Indexing Local Database with dbiflat

dbiflat indexes a flat file database of one or more files and builds EMBL CD-ROM format index files. Major databases such as EBI, Swiss-Prot and TrEMBL distribute unindexed flat file versions. dbiflat indexes these databases. The benefit of using indexed flat files is that we can offer services built on data from major bioinformatics databases without having to connect to them for every query. The alternate is to install and configure SRS or MRS.

Go to your data directory inside EMBOSS.

$ cd /usr/local/share/EMBOSS/data

Create a directory called swissprot.

$ mkdir swissprot

Go inside this directory (otherwise you would need to manually type the address).

$ cd swissprot

Before we start, we need to download a flat file database. UniProt offers database downloads at http://www.uniprot.org/downloads. Download the swissprot TEXT version of UniProtKB/Swiss-Prot.

$ wget ftp://ftp.uniprot.org/pub/databases/uniprot/current_release/knowledgebase/complete/uniprot_sprot.dat.gz

This would download a 300MB+ file named uniprot_sprot.dat.gz. Unzip this file.

$ gunzip uniprot_sprot.dat.gz 
$ ls
uniprot_sprot.dat

Now that we have acquired the file file database, we index it with dbiflat:

$ dbiflat
Index a flat file database
Database name: swissprot
      EMBL : EMBL
     SWISS : Swiss-Prot, SpTrEMBL, TrEMBLnew
        GB : Genbank, DDBJ
    REFSEQ : Refseq
Entry format [SWISS]: 
Database directory [.]: 
Wildcard database filename [*.dat]: uniprot_sprot.dat
Release number [0.0]: 
Index date [00/00/00]: 16/01/09
General log output file [outfile.dbiflat]: 

Hit return for the empty prompts above as we need the default value. Once the indexing is complete, do the following to verify the values.

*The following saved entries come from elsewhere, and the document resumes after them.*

Lemma truncate_content_truthy (content : string) :
  truthy content = true -> truthy (fst (truncate_content content)) = true.
Proof.
  intros H. unfold truncate_content.
  destruct (len content >? MAX_CHARS); simpl; [|exact H].
  apply str_prefix_truthy; [reflexivity|exact H].
Qed.

(** C9. The truncation is the controller's: on a submit with a document and
    a question, the controller calls the client with the content it has
    prepared and stores the client's result.  When the document is longer
    than 150,000 characters, what it passes is the first 150,000 characters
    and a warning is shown first; a document of 150,000 characters or fewer
    is passed unchanged and no warning is shown.  The client embeds what it
    is given in its POST without cutting it further. *)
Theorem controller_truncates_before_call
    (net : transport) (ss : session_state) (content query : string) (w : world) :
  document_content ss = Some content ->
  content <> EmptyString -> query <> EmptyString ->
  let passed := fst (truncate_content content) in
  let notices := snd (truncate_content content) in
  generate_clicked net ss query w
  = (match call_gemini_api net passed query (shows notices w) with
     | (Ok summary, w') => (Ok (mk_session (Some content) (Some summary)), w')
     | (Raise e, w') => (Raise e, w')
     end)
  /\ (len content > 150000 ->
      len passed = 150000
      /\ (exists rest, content = passed ++ rest)
      /\ passed = substring 0 (Z.to_nat 150000) content
      /\ notices = [EvWarning (truncation_warning content)])
  /\ (len content <= 150000 -> passed = content /\ notices = [])
  /\ exists evs,
       trace (snd (generate_clicked net ss query w))
       = (trace w ++ notices ++ post_event passed query :: evs)%list.
Proof.
  intros Hss Hc Hq passed notices.
  apply truthy_true_iff in Hc. pose proof Hq as Hq'. apply truthy_true_iff in Hq'.
  assert (Hrun : generate_clicked net ss query w
    = (match call_gemini_api net passed query (shows notices w) with
       | (Ok summary, w') => (Ok (mk_session (Some content) (Some summary)), w')
       | (Raise e, w') => (Raise e, w')
       end)).
  { unfold generate_clicked. rewrite Hss, Hc, Hq'. simpl negb. cbn iota.
    unfold passed, notices. now destruct (truncate_content content). }
  split; [exact Hrun|]. split; [|split].
  - intros Hlong. unfold passed, notices, truncate_content.
    replace (len content >? MAX_CHARS) with true
      by (symmetry; apply Z.gtb_lt; unfold MAX_CHARS; lia).
    simpl fst. simpl snd. split; [|split; [|split]].
    + apply str_prefix_len. unfold MAX_CHARS. lia.
    + apply str_prefix_app.
    + now rewrite str_prefix_substring.
    + reflexivity.
  - intros Hshort. unfold passed, notices, truncate_content.
    replace (len content >? MAX_CHARS) with false
      by (symmetry; rewrite Z.gtb_ltb; apply Z.ltb_ge; unfold MAX_CHARS; lia).
    split; reflexivity.
  - rewrite Hrun.
    assert (Hp : passed <> EmptyString).
    { apply truthy_true_iff. now apply truncate_content_truthy. }
    rewrite (call_gemini_api_dispatch net passed query (shows notices w) Hp Hq).
    destruct (retry_loop_events net passed query [0; 1; 2; 3; 4] None (shows notices w))
      as (evs & Hio & _ & _ & Hhead).
    destruct evs as [|ev evs]; [specialize (Hhead ltac:(discriminate)); discriminate|].
    specialize (Hhead ltac:(discriminate)). simpl in Hhead. injection Hhead as ->.
    exists evs.
    destruct (retry_loop net (payload passed query) [0; 1; 2; 3; 4]
                (mk_frame None (shows notices w))) as [[summary|e] [b w']];
      simpl in Hio |- *; subst w'; simpl; now rewrite <- app_assoc.
Qed.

[root@hunza swissprot]# cat outfile.dbiflat 
########################################
# Program: dbiflat
# Rundate: Fri 16 Jan 2009 13:34:06
# Dbname: swissprot
# Release: 0.0
# Date: 16/01/09
# CurrentDirectory: /usr/local/share/EMBOSS/data/swissprot/
# IndexDirectory: ./
# IndexDirectoryPath: /usr/local/share/EMBOSS/data/swissprot/
# Maxindex: 0
# Fields: 2
#   Field 1: id
#   Field 2: acc
# Directory: ./
# DirectoryPath: /usr/local/share/EMBOSS/data/swissprot/
# Filenames: uniprot_sprot.dat
# Exclude: 
# Files: 1
#   File 1: ./uniprot_sprot.dat
########################################
# Commandline: dbiflat
#    -dbname swissprot
#    -filenames uniprot_sprot.dat
#    -date 16/01/09
########################################

filename: 'uniprot_sprot.dat'
    id: 405506
   acc: 554076

Index acc: maxlen 6 items 539564

Total 1 files 405506 entries (0 duplicates)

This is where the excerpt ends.